## Task to complete
Copy each line of the entries that includes the word "Instance".

## Entries shown
┌──

(** * FinSmartAI, Indian-market pipeline: tokenizer, sequence builder,
      outlier cleaning and prediction-window preparation

    Shallow embedding of

    - [indian_market/scripts/tokenize_data.py]
      ([KronosDataTokenizer], [create_sequences_for_training]),
    - [indian_market/scripts/clean_normalize_data.py]
      ([clean_data], [normalize_data]),
    - [indian_market/scripts/kronos_predict.py]
      ([KronosCLI.prepare_data_for_prediction],
       [KronosCLI.calculate_technical_indicators],
       [KronosCLI.download_stock_data],
       [KronosCLI.inverse_transform_predictions], [KronosCLI.predict_symbol],
       [KronosCLI.generate_prediction_dates]).

    Conventions of the embedding.

    - A Python [int] is a [Z]; a list index or a length is a [nat] and is
      injected into [Z] where the source mixes it with an [int].
    - A price or a volume, a Python [float], is an exact rational, [Q]; a
      cell that holds NaN is the absent key of the row's cell map, so a cell
      read has type [option Q]. On these values rounding is not modelled.
    - A token of [transform] is a NumPy [float64] that holds an integer: the
      module [Double] has these values with the rounding and the overflow of
      their sum and product.
    - A raised exception is [None].
    - A [dict] is a [gmap]; a [DataFrame] is a list of named numeric columns
      together with its rows. *)

From Stdlib Require Import ZArith QArith Qround Lia.
From stdpp Require Import base option list sorting gmap strings.

Local Close Scope Q_scope.
Local Open Scope Z_scope.

(** ** Python built-ins *)

Module Py.

(** Number of elements of [range(start, stop, step)] for [step <> 0]. *)
Definition range_len (start stop step : Z) : Z :=
  if 0 <? step then
    if start <? stop then (stop - start - 1) `div` step + 1 else 0
  else
    if stop <? start then (start - stop - 1) `div` (- step) + 1 else 0.

(** [range(start, stop, step)]; a zero step raises [ValueError]. *)
Definition range (start stop step : Z) : option (list Z) :=
  if step =? 0 then None
  else Some ((λ k : nat, start + Z.of_nat k * step)
               <$> seq 0 (Z.to_nat (range_len start stop step))).

(** A slice bound brought into [0 .. n]: negative bounds count from the end. *)
Definition clamp_index (n i : Z) : Z :=
  if i <? 0 then Z.max 0 (i + n) else Z.min i n.

(** [xs[a:b]] *)
Definition slice {A} (xs : list A) (a b : Z) : list A :=
  let n := Z.of_nat (length xs) in
  let a' := clamp_index n a in
  let b' := clamp_index n b in
  take (Z.to_nat (b' - a')) (drop (Z.to_nat a') xs).

(** [len(xs)] as a Python [int]. *)
Definition len {A} (xs : list A) : Z := Z.of_nat (length xs).

End Py.

(** ** Floating-point values with NaN *)

Module Float.

#[global] Instance Qle_dec (x y : Q) : Decision (x <= y)%Q :=
  Z_le_dec (Qnum x * QDen y) (Qnum y * QDen x).

(** NaN is [None]; arithmetic propagates it, comparisons with it are false. *)
Definition add (a b : option Q) : option Q :=
  x ← a; y ← b; Some (x + y)%Q.
Definition sub (a b : option Q) : option Q :=
  x ← a; y ← b; Some (x - y)%Q.
Definition mul (a b : option Q) : option Q :=
  x ← a; y ← b; Some (x * y)%Q.

(** [a <= b] *)
Definition le (a b : option Q) : Prop :=
  match a, b with
  | Some x, Some y => (x <= y)%Q
  | _, _ => False
  end.

#[global] Instance le_dec (a b : option Q) : Decision (le a b) :=
  match a, b with
  | Some x, Some y => Qle_dec x y
  | Some _, None => right (λ H, H)
  | None, _ => right (λ H, H)
  end.

#[global] Instance Qlt_dec (x y : Q) : Decision (x < y)%Q :=
  Z_lt_dec (Qnum x * QDen y) (Qnum y * QDen x).

#[global] Instance Qeq_dec' (x y : Q) : Decision (x == y)%Q :=
  Z.eq_dec (Qnum x * QDen y) (Qnum y * QDen x).

(** Python's [max(0, b)]: [b] when [b > 0] holds, else the first argument. *)
Definition max0 (b : option Q) : option Q :=
  match b with
  | Some y => if decide (0 < y)%Q then Some y else Some 0%Q
  | None => Some 0%Q
  end.

Definition sum (l : list Q) : Q := foldr Qplus 0%Q l.

End Float.

(** ** NumPy's [float64] on integers *)

Module Double.

(** A double that holds an integer, an infinity or NaN. The tokens of
    [transform] are such values: they start as bin indices and are only
    added and multiplied. The two zeros are not told apart. *)
Inductive t :=
| Finite (z : Z)
| Infinity (negative : bool)
| NaN.

#[global] Instance t_eq_dec : EqDecision t.
Proof. solve_decision. Defined.

(** Round-to-nearest, ties to even, of an integer to 53 significant bits,
    without a bound on the exponent: below [2^53] in magnitude every integer
    is a double; from there on the doubles are the multiples of
    [2^(log2 |x| - 52)]. *)
Definition round_even (x : Z) : Z :=
  let e := Z.log2 (Z.abs x) - 52 in
  if e <=? 0 then x
  else
    let u := 2 ^ e in
    let q := x `div` u in
    let r := x `mod` u in
    if 2 * r <? u then q * u
    else if u <? 2 * r then (q + 1) * u
    else if Z.even q then q * u else (q + 1) * u.

(** The double nearest to an integer: a result of magnitude [2^1024] or
    more overflows to an infinity. *)
Definition round (x : Z) : t :=
  let y := round_even x in
  if 2 ^ 1024 <=? Z.abs y then Infinity (y <? 0) else Finite y.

└──

## Expected answer
#[global] Instance Qle_dec (x y : Q) : Decision (x <= y)%Q :=
#[global] Instance le_dec (a b : option Q) : Decision (le a b) :=
#[global] Instance Qlt_dec (x y : Q) : Decision (x < y)%Q :=
#[global] Instance Qeq_dec' (x y : Q) : Decision (x == y)%Q :=
#[global] Instance t_eq_dec : EqDecision t.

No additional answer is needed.